Nobody (or nearly nobody) is doing or wants 384khz in studios. 192khz is next to non-existant as well and it gets pretty heated in the forums when people discuss whether there's any benefit to 192 over 96 and it usually comes down to "it's good if your equipment supports it because it will be more accurate at lower sample rates". Some tracking engineers will record at 88 or 96, but it's usually 48k. The tradeoff between disk space and sound quality for higher sample rates just isn't attractive. When you have 30, 40, or more tracks plus alternate takes plus renders plus bounced down tracks, all at several minutes long, that gets huge really fast and you can't just burn a CD with those files for backups anymore.
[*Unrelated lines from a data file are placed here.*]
(** * lenskit: sharing models across processes, and top-N analysis

    A shallow embedding of [lenskit/sharing/__init__.py] and
    [lenskit/topn.py].  Python objects with mutable attributes become
    records threaded through a state and exception monad; the file
    system, the shared-memory name space, the process environment and the
    thread-local store state become fields of an explicit world.  Library
    code that is not part of the repository ([pickle], [binpickle],
    [tempfile]) is taken as parameters: section variables for the stores,
    the class [Library] for the handles.  For the analysis, a data frame
    is a row count with named columns of cells. *)

From Stdlib Require Import ZArith.
From Stdlib.Strings Require Import Byte.
From stdpp Require Import base strings gmap list stringmap sorting.


(** ** Python exceptions and the state/exception monad *)

Module Py.

(** The exception classes the module can raise or meet.  [OSError] stands
    for [IOError] as well (they are one class in Python 3), and
    [FileNotFoundError] is one of its subclasses. *)
Inductive exn : Type :=
| OSError (msg : string)
| FileNotFoundError (what : string)
| BufferError
| UnpicklingError
| ImportError (name : string)
| AssertionError
| IndexError
| AttributeError (attr : string)
| NameError (name : string)
| TypeError (msg : string)
| ValueError (msg : string).

(** [isinstance(e, IOError)]: what an [except IOError] clause catches. *)
Definition is_IOError (e : exn) : bool :=
  match e with
  | OSError _ | FileNotFoundError _ => true
  | _ => false
  end.

(** A call either returns a value or raises; both leave a state behind,
    since attribute writes made before a [raise] persist. *)
Inductive outcome (S A : Type) : Type :=
| Ok (a : A) (s : S)
| Raise (e : exn) (s : S).
Arguments Ok {S A} a s.
Arguments Raise {S A} e s.

Definition M (S A : Type) : Type := S → outcome S A.

Definition ret {S A} (a : A) : M S A := λ s, Ok a s.
Definition raise {S A} (e : exn) : M S A := λ s, Raise e s.
Definition bind {S A B} (c : M S A) (k : A → M S B) : M S B :=
  λ s, match c s with
       | Ok a s' => k a s'
       | Raise e s' => Raise e s'
       end.
Definition gets {S A} (f : S → A) : M S A := λ s, Ok (f s) s.
Definition modify {S} (f : S → S) : M S unit := λ s, Ok tt (f s).

(** [try: c  except IOError as e: h e] *)
Definition try_except_IOError {S A} (c : M S A) (h : exn → M S A) : M S A :=
  λ s, match c s with
       | Ok a s' => Ok a s'
       | Raise e s' => if is_IOError e then h e s' else Raise e s'
       end.

(** [try: c  finally: f] where [f] itself does not raise. *)
Definition try_finally {S A} (c : M S A) (f : S → S) : M S A :=
  λ s, match c s with
       | Ok a s' => Ok a (f s')
       | Raise e s' => Raise e (f s')
       end.

(** The state a call leaves behind, whatever its outcome. *)
Definition final {S A} (o : outcome S A) : S :=
  match o with Ok _ s => s | Raise _ s => s end.

Definition raised {S A} (o : outcome S A) : option exn :=
  match o with Ok _ _ => None | Raise e _ => Some e end.

(** [for x in xs: body x] *)
Fixpoint for_each {S A} (xs : list A) (body : A → M S unit) : M S unit :=
  match xs with
  | [] => ret tt
  | x :: xs' => bind (body x) (λ _, for_each xs' body)
  end.

End Py.

Import Py.

Notation "x <- c ;; k" := (bind c (λ x, k))
  (at level 100, c at next level, right associativity,
   format "'[v' x  <-  c  ;;  '/' k ']'").
Notation "c ;;; k" := (bind c (λ _, k))
  (at level 100, right associativity,
   format "'[v' c  ;;;  '/' k ']'").

(** ** Stores: re-entrant activation and the activation stack *)

Module Store.

(** Stores are compared with [is]; an object identity is a number. *)
Definition store_id := nat.

(** Calls of the overridable hooks, in the order they happen. *)
Inductive event : Type :=
| EInit (s : store_id)
| EShutdown (s : store_id).

Global Instance event_eq_dec : EqDecision event.
Proof. solve_decision. Defined.

(** [act_count]: the [_act_count] attribute of each store (absent: the
    class attribute, 0).  [active]: the thread's [_store_state.active]
    list.  [calls]: the hook calls made so far. *)
Record state : Type := mkState {
  act_count : gmap store_id Z;
  active : list store_id;
  files : gmap string (list byte);
  calls : list event
}.

Definition _act_count (self : store_id) (st : state) : Z :=
  default 0%Z (act_count st !! self).

Definition set_act_count (self : store_id) (c : Z) (st : state) : state :=
  mkState (<[self := c]> (act_count st)) (active st) (files st) (calls st).

Definition set_active (l : list store_id) (st : state) : state :=
  mkState (act_count st) l (files st) (calls st).

Definition record_call (e : event) (st : state) : state :=
  mkState (act_count st) (active st) (files st) (calls st ++ [e]).

(** [BaseModelStore.init] and [BaseModelStore.shutdown]: the bodies are
    empty; the call itself is recorded. *)
Definition init (self : store_id) : M state unit :=
  modify (record_call (EInit self)).

Definition shutdown (self : store_id) : M state unit :=
  modify (record_call (EShutdown self)).

Definition _active_stores : M state (list store_id) := gets active.

Definition __enter__ (self : store_id) : M state store_id :=
  c <- gets (_act_count self) ;;
  (if decide (c = 0%Z) then init self else ret tt) ;;;
  c <- gets (_act_count self) ;;
  modify (set_act_count self (c + 1)%Z) ;;;
  stores <- _active_stores ;;
  modify (set_active (stores ++ [self])) ;;;
  ret self.

(** The [assert] is executed, as the interpreter does unless it runs
    with [-O]; [stores[-1]] on an empty list raises [IndexError]. *)
Definition __exit__ (self : store_id) : M state unit :=
  c <- gets (_act_count self) ;;
  modify (set_act_count self (c - 1)%Z) ;;;
  c <- gets (_act_count self) ;;
  (if decide (c = 0%Z) then shutdown self else ret tt) ;;;
  stores <- _active_stores ;;
  match last stores with
  | None => raise IndexError
  | Some top =>
      if decide (top = self)
      then modify (set_active (removelast stores))
      else raise AssertionError
  end.

(** The state [__exit__] is in when it reaches its assertion. *)
Definition before_assert (self : store_id) (st : state) : state :=
  mkState (<[self := (_act_count self st - 1)%Z]> (act_count st))
    (active st) (files st)
    (calls st ++ if decide ((_act_count self st - 1)%Z = 0%Z)
                 then [EShutdown self] else []).
(** [main] on the two directories. *)
Definition main_in (a : args) (d : directories)
  : res (list result_row * list (String.string * skip_reason)) :=
  main a (entries_of d).

Definition sample_dirs : directories :=
  mkDirs ["005930.csv"; "notes.txt"; "000660.csv"]
         (fun _ => Ret scenario_a)
         (fun name => if String.eqb name "005930_d.csv"
                      then Some (Ret caps_a) else None).

(** ** The printed table

    The two [print] calls at the end of [main].  A field [{x:<w}] or
    [{x:>w}] is filled with blanks up to the width [w] and is never cut;
    widths count characters, which are bytes here. *)

Fixpoint spaces (n : nat) : String.string :=
  match n with
  | O => String.EmptyString
  | S k => String.append " " (spaces k)
  end.

(** [{s:<w}] and [{s:>w}]. *)
Definition ljust (w : nat) (s : String.string) : String.string :=
  String.append s (spaces (w - String.length s)).

Definition rjust (w : nat) (s : String.string) : String.string :=
  String.append (spaces (w - String.length s)) s.

(** The tenths of [m * 2^e], as the [.1f] conversion rounds them. *)
Definition tenths (m : positive) (e : Z) : Z :=
  if 0 <=? e then Zpos m * 2 ^ e * 10
  else round_half_even (Zpos m * 10) (2 ^ (- e)).

(** The [,] option: a comma before each group of three digits, counted
    from the right. *)
Fixpoint group3 (digits : String.string) : String.string :=
  match digits with
  | String.EmptyString => String.EmptyString
  | String.String c rest =>
      String.String c
        (if Nat.ltb 0 (String.length rest)
            && Nat.eqb (Nat.modulo (String.length rest) 3) 0
         then String.append "," (group3 rest)
         else group3 rest)
  end.

Definition grouped1 (neg : bool) (t : Z) : String.string :=
  String.append (if neg then "-" else "")
    (String.append (group3 (decimal (t / 10)))
       (String.append "." (decimal (t mod 10)))).

(** [f"{mcap:,.1f}"]. *)
Definition fmt_cap (val : F64.float) : String.string :=
  match val with
  | S754_nan => "nan"
  | S754_infinity s => (if s then "-inf" else "inf")
  | S754_zero s => grouped1 s 0
  | S754_finite s m e => grouped1 s (tenths m e)
  end.

Definition join_fields (fields : list String.string) : String.string :=
  String.concat " " fields.

(** The heading, after the line feed that starts it. *)
Definition heading : String.string :=
  join_fields [ljust 10 "Symbol"; rjust 10 "Rev_G1(%)"; rjust 10 "Rev_G2(%)";
               rjust 10 "OpM_G1(%)"; rjust 10 "OpM_G2(%)";
               rjust 15 "MarketCap"].

(** The line of one symbol. *)
Definition table_line (r : result_row) : String.string :=
  join_fields [ljust 10 (symbol r);
               rjust 10 (fmt (rev_g1 r)); rjust 10 (fmt (rev_g2 r));
               rjust 10 (fmt (opm_g1 r)); rjust 10 (fmt (opm_g2 r));
               rjust 15 (fmt_cap (mcap r))].

(** What [main] prints after the loop: an empty line, the heading and the
    lines of the table. *)
Definition printed_table (a : args) (es : list entry)
  : res (list String.string) :=
  out <- main a es ;;
  Ret (String.EmptyString :: heading :: map table_line (fst out)).

(** ** Columns as pd.read_csv types them

    The frames above are those of the data model: float64 columns, and
    market caps that are numbers.  [pd.read_csv] takes the type of a column
    from the file.  A column of whole numbers without a gap is int64, and
    its arithmetic is that of 64-bit integers.  A column with a cell that
    does not read as a number has the dtype object, and its cells are texts.
    The module [Csv] follows the source on such columns: the two columns of
    a fundamentals file are int64 or float64, cell by cell, and a market cap
    is a number or a text.  What it does not define anew (dates, keys, the
    sorts of a frame, the arguments, the growth gate, the slice, [fmt]) it
    shares with the definitions above. *)

Module Csv.

(** A numeric cell: a [numpy.int64] or a [numpy.float64]. *)
Inductive number : Type :=
| Int64 (z : Z)
| Float64 (x : F64.float).

(** The result of an int64 operation: the exact result modulo [2^64], taken
    in [[-2^63, 2^63)]. *)
Definition wrap (z : Z) : Z := (z + 2 ^ 63) mod 2 ^ 64 - 2 ^ 63.

(** The conversion to float64, to the nearest value. *)
Definition to_float (n : number) : F64.float :=
  match n with
  | Int64 z => F64.of_Z z
  | Float64 x => x
  end.

(** [a - b]: in int64 between two int64, in float64 otherwise. *)
Definition sub (a b : number) : number :=
  match a, b with
  | Int64 x, Int64 y => Int64 (wrap (x - y))
  | _, _ => Float64 (F64.sub (to_float a) (to_float b))
  end.

(** [k * a] for a Python int [k]: the type of [a] is kept. *)
Definition times (k : Z) (a : number) : number :=
  match a with
  | Int64 x => Int64 (wrap (k * x))
  | Float64 x => Float64 (F64.mul (F64.of_Z k) x)
  end.

(** [abs(a)]. *)
Definition abs (a : number) : number :=
  match a with
  | Int64 x => Int64 (wrap (Z.abs x))
  | Float64 x => Float64 (F64.abs x)
  end.

(** [a / b]: the true division, in float64 whatever the operands. *)
Definition truediv (a b : number) : F64.float :=
  F64.div (to_float a) (to_float b).

(** [pd.notna(a)], [a != 0] and [a > 0]. *)
Definition notna (a : number) : bool :=
  match a with
  | Int64 _ => true
  | Float64 x => F64.notna x
  end.

Definition nonzero (a : number) : bool :=
  match a with
  | Int64 z => negb (z =? 0)
  | Float64 x => F64.neqb x (F64.of_Z 0)
  end.

Definition positive (a : number) : bool :=
  match a with
  | Int64 z => 0 <? z
  | Float64 x => F64.gtb x (F64.of_Z 0)
  end.

(** [a < limit] for a Python float [limit]: the comparison is in float64. *)
Definition below (a : number) (limit : F64.float) : bool :=
  F64.ltb (to_float a) limit.

(** [a < b]: exact between two int64, in float64 otherwise. *)
Definition ltb (a b : number) : bool :=
  match a, b with
  | Int64 x, Int64 y => x <? y
  | _, _ => F64.ltb (to_float a) (to_float b)
  end.

(** One line of a fundamentals file. *)
Record fs_row : Type :=
  mkFs { fs_date : date; revenue : number; op_margin : number }.

Definition year (r : fs_row) : Z := dyear (fs_date r).
Definition quarter (r : fs_row) : Z := (dmonth (fs_date r) - 1) / 3 + 1.

Definition key_of (r : fs_row) : key := (year r, quarter r).

Definition frame : Type := list fs_row.

Inductive selection : Type :=
| Line (r : fs_row)
| Lines (rs : list fs_row).

Definition has_key (k : key) (r : fs_row) : bool := key_eqb (key_of r) k.
(** * Spam filter scripts [kmkh_1.0.py] and [kmkh_1.1.py]

    A shallow embedding of the two scripts: the toy dataset, the training
    section, the artifact files and the [/predict/] handlers.  Python values
    are modelled as follows: [str] and [bytes] are Rocq byte strings (a [str]
    is held in its UTF-8 encoding), Python lists are lists, dicts are [gmap]s,
    floats are rationals, and exceptions are the left summand of a result. *)

From Stdlib Require Import Ascii String NArith QArith Qround Qabs.
From stdpp Require Import gmap strings list.

Local Open Scope string_scope.
Local Open Scope list_scope.

(** ** Python runtime: exceptions and results *)

Module Py.

(** The exceptions that can surface in the scripts.  The last five are the
    classified failures named by the specification; the others are the
    Python and library exceptions. *)
Inductive Exn : Type :=
| NameError (name : string)
| ValueError (msg : string)
| NotFittedError
| IndexError
| AttributeError (attr : string)
| EmptyCorpusError
| DegenerateDatasetError
| ArtifactNotFoundError (name : string)
| ModelNotReadyError
| InvalidInputError.

(** [inl e] is a raised exception, [inr a] a returned value. *)
Definition Result (A : Type) : Type := (Exn + A)%type.

(** [l * n] on a Python list. *)
Definition list_mul {A} (l : list A) (n : nat) : list A :=
  concat (replicate n l).

(** [b.decode("utf-8", errors="ignore")].  A [str] is held in its UTF-8
    encoding, so decoding keeps each well-formed sequence as it stands and
    drops what the decoder reports as an error: an invalid start byte (one
    byte), a lead byte whose k-th continuation byte is wrong (the k bytes
    before it), or a sequence cut short by the end of the data (all of it). *)
Definition is_continuation (c : ascii) : bool :=
  (128 <=? N_of_ascii c)%N && (N_of_ascii c <? 192)%N.
(** * ArchiveBox: the command layer of [archivebox/main.py]

    A shallow embedding of the commands [init], [add], [remove], [update],
    [list_links] and [list_folders] of [archivebox/main.py], together with
    the properties of the index reconciliation and link-lifecycle engine
    that are decided by that file.

    Conventions of the embedding.
    - A Python [str] is the [string] of the bytes of its UTF-8 encoding;
      [Optional[T]] is [option T]; a Python [float] is a [Float]: a finite
      number (the rational it denotes), an infinity or NaN, with the
      comparisons of IEEE 754.
    - A command is a function on the state of the collection (the main
      index, the snapshot folders, everything else) that also records the
      calls it makes to the index reader, the index writer, the extractors
      and [shutil.rmtree]; it ends by returning, by [SystemExit] or by an
      exception.
    - Functions imported from other modules of the package are the fields
      of the class [Collaborators]; nothing is assumed about them beyond
      their types unless a definition says so.
    - [check_data_folder], [check_dependencies] and the [assert]s of
      [init] are taken to pass; the [print] calls, the progress timers and
      the [log_*] calls other than [log_removal_started] have no effect on
      the collection and are left out; the decorator [@enforce_types] of
      [archivebox.util] appears only through the flag [enforce_types]. *)

From Stdlib Require Import Ascii String QArith.
From stdpp Require Import gmap strings list.

Open Scope string_scope.
Open Scope list_scope.

(** ** Data model *)

(** One attempt of one extractor method on one link. *)
Record ArchiveResult := {
  start_ts : string;
  duration : Z;
  output : string;
  status : string;
}.

(** [archivebox.index.schema.Link], with the fields that the data model
    lists. *)
Record Link := {
  url : string;
  timestamp : string;
  title : option string;
  tags : option string;
  sources : list string;
  history : list (string * list ArchiveResult);
}.

(** Python exceptions that reach the commands. *)
Inductive exn :=
| KeyboardInterrupt
| ValueError (msg : string)
| TypeError (msg : string)
| OtherError (name : string).

(** How a call ends: [return a], [raise SystemExit(code)], or another
    exception. *)
Inductive Result (A : Type) :=
| Returned (a : A)
| SystemExit (code : Z)
| Raised (e : exn).
Arguments Returned {A} a.
Arguments SystemExit {A} code.
Arguments Raised {A} e.

(** The status with which the interpreter leaves when a command ends this
    way at top level: 0 after a normal return, the code of a [SystemExit],
    1 after an uncaught exception; after an uncaught [KeyboardInterrupt]
    the status depends on the version of the interpreter. *)
Definition exit_status {A} (r : Result A) : option Z :=
  match r with
  | Returned _ => Some 0%Z
  | SystemExit code => Some code
  | Raised KeyboardInterrupt => None
  | Raised _ => Some 1%Z
  end.

(** The ten folder states that [list_folders] recognises. *)
Inductive FolderStatus :=
| indexed | archived | unarchived
| present | valid | invalid
| duplicate | orphaned | corrupted | unrecognized.

(** ** Python values *)

(** [x < y] on rationals. *)
Definition Qltb (x y : Q) : bool :=
  match (x ?= y)%Q with Lt => true | _ => false end.

(** A Python [float]. *)
Inductive Float :=
| Finite (q : Q)
| Infinity (negative : bool)
| NaN.

(** [x < y] on floats: false as soon as one of them is NaN. *)
Definition float_lt (x y : Float) : bool :=
  match x, y with
  | Finite p, Finite q => Qltb p q
  | Finite _, Infinity negative => negb negative
  | Infinity negative, Finite _ => negative
  | Infinity negative, Infinity negative' => negative && negb negative'
  | _, _ => false
  end.
(** *** The strategy racer and [processSort] *)

(** What the code leaves to the scheduler.  The two scanners run in
    goroutines of their own and poll the derived context [cctx], each at its
    own pace; [processSort] takes their results from [resCh] in the order of
    arrival, and the results of the [fetchValues] goroutines from [och]
    likewise. *)
Record Schedule : Type := {
  (* in the first goroutine, the 3 ms timer fires before [ctx.Done()] *)
  timerFirst : bool;
  (* the result of [sortWithIndex] is the first on [resCh] *)
  indexedFirst : bool;
  (* the polls of [cctx] by [sortWithoutIndex] and by [sortWithIndex] *)
  cctxWithout : Context;
  cctxWith : Context;
  (* the indices 1 .. len(ts.Attr)-1 in the order in which their
     [orderResult]s arrive on [och] *)
  arrival : list Z
}.

(** A goroutine runs its scanner from its first poll on. *)
Definition runScanner {A : Type} (m : M A) : run A :=
  match m O with
  | Done (a, _) => Done a
  | Crash c => Crash c
  end.

(** The two goroutines and the two receptions from [resCh]: the result
    [processSort] goes on with.  A goroutine that panics takes the process
    down, whichever result is awaited. *)
Definition race (sch : Schedule) (ts : SortMessage) : run sortresult :=
  (without <-- (if timerFirst sch
                then runScanner (sortWithoutIndex (cctxWithout sch) ts)
                else Done {| reply := None; vals := []; err := Some ErrContext |}) ;;;
   withIndex <-- runScanner (sortWithIndex (cctxWith sch) ts) ;;;
   let (first, second) :=
     if indexedFirst sch then (withIndex, without) else (without, withIndex) in
   match err first with
   | None => Done first          (* cancel(); <-resCh *)
   | Some _ => Done second       (* r = <-resCh *)
   end)%run.

(** The [fetchValues] goroutines, in the order of their deliveries. *)
Fixpoint spawnOrders (ts : SortMessage) (dest : list uid) (arr : list Z)
    : run (list orderResult) :=
  match arr with
  | [] => Done []
  | i :: arr' =>
      (attr <-- index (Attr ts) i ;;;
       rest <-- spawnOrders ts dest arr' ;;;
       Done (fetchValues attr dest i :: rest))%run
  end.

(** [processSort] from its comment "SrcUids for other queries are all the
    uids present in the response of the first sort" on: [res] is the
    result taken from the racer. *)
Definition extend (sch : Schedule) (ts : SortMessage) (res : sortresult)
    : run (option SortResult * option error) :=
  match reply res with
  | None => Crash NilDereference
  | Some rep =>
      (let dest := destUids (r_UidMatrix rep) in
       let sortVals :=
         repeat (repeat zeroVal (List.length (Attr ts))) (List.length dest) in
       sortVals <-- fillPrimary dest (vals res) 0 (r_UidMatrix rep) [] sortVals ;;;
       och <-- spawnOrders ts dest (arrival sch) ;;;
       got <-- receiveOrders dest och None sortVals ;;;
       match got with
       | inr e => Done (reply res, Some e)
       | inl (Some e, _) => Done (reply res, Some e)
       | inl (None, sortVals) =>
           rows <-- multiSortRows ts dest sortVals (r_UidMatrix rep) ;;;
           Done (Some {| r_UidMatrix := rows |}, None)
       end)%run
  end.

(** [processSort(ctx, ts)] *)
Definition processSort (sch : Schedule) (ts : SortMessage)
    : run (option SortResult * option error) :=
  if Count ts <? 0 then Done (None, Some ErrNegativeCount)
  else
    (attr0 <-- index (Attr ts) 0 ;;;
     if IsList schema attr0 then Done (None, Some ErrListType)
     else
       res <-- race sch ts ;;;
       (* If request didn't have multiple attributes or err was not nil we
          return. *)
       if negb (len (Attr ts) >? 1) || isErr (err res)
       then Done (reply res, err res)
       else extend sch ts res)%run.

(** *** The RPC handler *)

(** [(w *grpcWorker) Sort(ctx, s)].  [ctx] is polled twice: by
    [ctx.Err() != nil] on entry, and by the final [select], where a closed
    [ctx.Done()] stands for the branch [<-ctx.Done()] being taken. *)
Definition Sort (ctx : Context) (sch : Schedule) (s : SortMessage)
    : run (option SortResult * option error) :=
  if ctx O then Done (Some emptySortResult, Some ErrContext)
  else
    (attr0 <-- index (Attr s) 0 ;;;
     let gid := BelongsTo cluster attr0 in
     assertTrue (ServesGroup cluster gid) ;;;
     res <-- processSort sch s ;;;
     if ctx 1%nat then Done (Some emptySortResult, Some ErrContext)
     else Done res)%run.

End Engine.

Arguments intersectedList : clear implicits.
Arguments sortresult : clear implicits.

(** ** The dispatcher *)

Section Dispatcher.

Context {Payload : Type}.
Variable schema : Schema.
Variable keys : Keys.
Variable pstore : Store Payload.
Variable types : Types Payload.
Variable cluster : Cluster.

(** [processWithBackupRequest(ctx, gid, f)] for the [f] of
    [SortOverNetwork], which calls [c.Sort(ctx, q)] on a server of the group:
    the reply and the error that come back.  The function is not among the
    sources. *)
Variable processWithBackupRequest :
  Z -> SortMessage -> option SortResult * option error.

(** [SortOverNetwork(ctx, q)] *)
Definition SortOverNetwork (sch : Schedule) (q : SortMessage)
    : run (option SortResult * option error) :=
  (attr0 <-- index (Attr q) 0 ;;;
   let gid := BelongsTo cluster attr0 in
   if ServesGroup cluster gid then
     (* No need for a network call, as this should be run from within this
        instance. *)
     processSort schema keys pstore types cluster sch q
   else
     let (result, err) := processWithBackupRequest gid q in
     match err with
     | Some e => Done (None, Some e)
     | None => Done (result, None)
     end)%run.

End Dispatcher.

(** ** A small database

    A catalog, a store and a cluster to run the engine on.  Payloads are
    integers.  The attributes: [age], an indexed integer; [name], a string
    with an exact index after a term index, whose values exist per
    language; [nick], a string without index; [friend], an object. *)

Module Db.

Local Open Scope string_scope.

Definition intTok : Tokenizer := {| Identifier := 6; Name := "int"; IsSortable := true |}.
Definition termTok : Tokenizer := {| Identifier := 1; Name := "term"; IsSortable := false |}.
Definition exactTok : Tokenizer := {| Identifier := 2; Name := "exact"; IsSortable := true |}.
Having a bunch of in-flight projects on the computer at the same time, you have to be mindful of disk space. The CPU use required to process that gets really big too, especially if you use a lot of plugins and a lot of tracks, and most plugins don't even support 192, never mind 384. Forget about tracking a lot of them at once, the latency can get pretty big. I have not seen software that advertised support for 384. Also in the mix is the fact that many of the ADC/DAC interfaces in common use don't even support a 192khz samplerate, and you'd possibly need more digital clocks. That gets expensive real fast. Now, I know some people would do it and I'd see massive threads in the engineering forums if it became an advertised feature! There would even be one or two people who would claim you can hear a difference, and a huge argument about that.
24-bit is fairly standard and 32-bit is in use by a lot of people who want that nearly infinite headroom while mixing.
It all gets downsampled to 44/16 (CD, MP3, AAC, YouTube) or 48/16-48/24 (Dolby Digital, DTS) for the end product anyway. We'll see what happens with the next gen stuff like Pono or whatever Apple is doing, if it goes the way of SACD and DVD-Audio.